Most wounds were caused by musket balls or the bayonet. In cases where the bone was damaged so severely that a limb could not be saved, the surgeon performed an amputation without the type of anesthesia or sterilization we know today. In proceeding with an amputation, officers received rum and brandy when it was available, but for enlisted men a wood stick to bite down on had to suffice. Two surgeon's mates would hold the patient down on the procedure table. A leather tourniquet was placed four fingers above the line where the limb was to be removed. Then the surgeon used his amputation knife to cut down to the bone of the damaged limb. Arteries were moved aside by tacking them away from the main area with crooked needles. A leather retractor was placed on the bone, and pulled back to allow the surgeon a clear field of operation. Then the surgeon chose his bone saw, a small one to remove arms and a large upper femur saw to remove a leg above the knee. A competent surgeon could saw through the bone in less than 45 seconds. Arteries were buried in tissue skin flapped over and sutured. Bandages with pure white linen cloth and a wool cap were placed on the stump. The patient, who had more than likely gone into shock and had a much lower than normal temperature, was stabilized when possible. Only 35% of the persons who went through this procedure survived.

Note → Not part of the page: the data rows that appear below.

(* ===== verification/Board.v ===== *)
(** * Board: a machine with RAM, the frame allocator, the timer and one device

    What [Machine] asks for, made of a documented device: ports and mapped registers
    go to the device, which sees the time and may change RAM when a register is
    written and at every tick; everything else is RAM.  [hlt] waits for the next tick. *)
From stdpp Require Import base list numbers strings.
From Stdlib Require Import Lia.
From S2P Require Import Prelude Mem PortIO PhysMem Nic.
Open Scope Z_scope.

Definition Ram : Type := Z -> Z.

Class Device (D : Type) := {
  phys_offset : Z;
  device_ports :: Ports D;
  decodes : D -> Z -> bool;
  reg_load : D -> Z -> nat -> list Z;
  reg_store : Z -> list Z -> Z -> Ram * D -> Ram * D;
  on_tick : Z -> Ram * D -> Ram * D;
}.

Record Board (D : Type) := mk_Board {
  b_ram : Ram; b_frames : FRAME_ALLOCATOR; b_time : Z; b_dev : D;
}.
Arguments mk_Board {D}.
Arguments b_ram {D}.
Arguments b_frames {D}.
Arguments b_time {D}.
Arguments b_dev {D}.

Section Board.
Context {D : Type} `{Device D}.

Definition with_dev (d : D) (s : Board D) : Board D := mk_Board (b_ram s) (b_frames s) (b_time s) d.

(** RAM and the device after [rd], at [time]. *)
Definition with_both (time : Z) (rd : Ram * D) (s : Board D) : Board D :=
  mk_Board rd.1 (b_frames s) time rd.2.

Definition port_read (f : Z -> D -> Z * D) (a : Z) (s : Board D) : Z * Board D :=
  let '(v, d) := f a (b_dev s) in (v, with_dev d s).

#[export] Instance board_ports : Ports (Board D) := {
  inb a s := port_read inb a s;
  outb a v s := with_dev (outb a v (b_dev s)) s;
  inw a s := port_read inw a s;
  outw a v s := with_dev (outw a v (b_dev s)) s;
  inl a s := port_read inl a s;
  outl a v s := with_dev (outl a v (b_dev s)) s;
}.

#[export] Instance board_machine : Machine (Board D) := {
  load a n s := (if decodes (b_dev s) a then reg_load (b_dev s) a n else read_bytes (b_ram s) a n, s);
  store a bs s :=
    if decodes (b_dev s) a
    then with_both (b_time s) (reg_store a bs (b_time s) (b_ram s, b_dev s)) s
    else with_both (b_time s) (write_bytes a bs (b_ram s), b_dev s) s;
  frames s := b_frames s;
  set_frames g s := mk_Board (b_ram s) g (b_time s) (b_dev s);
  ticks s := (b_time s, s);
  halt s := with_both (b_time s + 1) (on_tick (b_time s + 1) (b_ram s, b_dev s)) s;
  PHYS_MEM_OFFSET := phys_offset;
  frame_start a := a / 4096 * 4096;
}.

#[export] Instance board_clock : Clock (Board D) := { now := b_time; slack _ := 0%nat; BURST := 0 }.

Lemma passes_still (s t : Board D) : b_time t = b_time s -> passes s t.
Proof. intros E. right. cbn. lia. Qed.

#[export] Instance board_timer : Timer (Board D).
Proof.
  split; intros; try (apply passes_still; cbn; unfold port_read; by repeat case_match); try done.
  left. cbn. lia.
Qed.

Lemma b_time_iter k (s : Board D) : b_time (Nat.iter k halt s) = b_time s + Z.of_nat k.
Proof. induction k as [|k IHk]; [cbn; lia|]. rewrite Nat.iter_succ.
  change (b_time (halt ?x)) with (b_time x + 1). rewrite IHk. lia. Qed.

(** ** Runs of the waiting loop *)

Section Loop.
Context {B R : Type} (body : B -> M (Board D) (turn B R)) (start : Z).

Lemma until_done f b s r s' :
  body b s = (Ok (Done r), s') -> until_ticks (S f) start body b s = (Ok (Ended r), s').
Proof. intros E. cbn [until_ticks]. by rewrite bind_run, E. Qed.

Lemma until_idle f b b' s s' :
  body b s = (Ok (Idle b'), s') -> b_time s' - start <= 90 ->
  until_ticks (S f) start body b s = until_ticks f start body b' (halt s').
Proof.
  intros E Ht. cbn [until_ticks]. rewrite bind_run, E. unfold timer_ticks. rewrite bind_run. cbn [ticks board_machine].
  by rewrite (proj2 (Z.ltb_ge _ _)) by lia.
Qed.

Lemma until_timeout f b b' s s' :
  body b s = (Ok (Idle b'), s') -> 90 < b_time s' - start ->
  until_ticks (S f) start body b s = (Ok (TimedOut b'), s').
Proof.
  intros E Ht. cbn [until_ticks]. rewrite bind_run, E. unfold timer_ticks. rewrite bind_run. cbn [ticks board_machine].
  by rewrite (proj2 (Z.ltb_lt _ _)) by lia.
Qed.

(** [n] turns that see nothing. *)
Lemma until_idles n f b s :
  (forall k, (k < n)%nat -> body b (Nat.iter k halt s) = (Ok (Idle b), Nat.iter k halt s)) ->
  b_time s - start + Z.of_nat n <= 91 ->
  until_ticks (n + f) start body b s = until_ticks f start body b (Nat.iter n halt s).
Proof.
  revert s. induction n as [|n IH]; intros s Hb Ht; [done|]. cbn [Nat.add].
  rewrite (until_idle _ _ b _ s); [|apply (Hb 0%nat); lia|lia].
  rewrite IH.
  - by rewrite Nat.iter_succ_r.
  - intros k Hk. rewrite <- Nat.iter_succ_r. apply Hb. lia.
  - cbn. lia.
Qed.

(** A wait that never sees anything runs out after the turn at 91 ticks. *)
Lemma until_silent f b s :
  0 <= b_time s - start <= 91 ->
  (forall k, body b (Nat.iter k halt s) = (Ok (Idle b), Nat.iter k halt s)) ->
  (Z.to_nat (91 - (b_time s - start)) < f)%nat ->
  until_ticks f start body b s = (Ok (TimedOut b), Nat.iter (Z.to_nat (91 - (b_time s - start))) halt s).
Proof.
  intros Ht Hb Hf. set (n := Z.to_nat (91 - (b_time s - start))) in *.
  replace f with (n + (f - n))%nat by lia. rewrite until_idles; [|intros; apply Hb|lia].
  replace (f - n)%nat with (S (f - n - 1)) by lia. apply (until_timeout _ _ _ _ _ (Hb n)).
  rewrite b_time_iter. lia.
Qed.
End Loop.
End Board.

(** ** A board without a device *)

Definition NoDevice : Type := unit.

#[export] Instance no_device : Device NoDevice := {
  phys_offset := 0x18000000000;
  device_ports := {| inb _ d := (0, d); outb _ _ d := d; inw _ d := (0, d); outw _ _ d := d;
                     inl _ d := (0, d); outl _ _ d := d |};
  decodes _ _ := false;
  reg_load _ _ n := replicate n 0;
  reg_store _ _ _ rd := rd;
  on_tick _ rd := rd;
}.

#[export] Instance bare_calm : Calm (Board NoDevice).
Proof. by refine {| ram := b_ram |}. Defined.

Definition bare_board (regions : list MemoryRegion) : Board NoDevice :=
  mk_Board (fun _ => 0) (Some (PhysMem.init regions)) 0 tt.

Great advances were made in surgery during the Revolutionary War. In times of peace, doctors had few opportunities of perfecting their trade. During the war, however, excessive exposure to injury and disease was necessary to progress in the field of medicine where knowledge would be acquired only by practice and observation. The injuries that occurred in battles gave physicians an opportunity of witnessing more in one day than they could have acquired in years of a peace time medical practice. It was such experience, gained on battlefields, that helped give new direction to the medical profession of a new nation.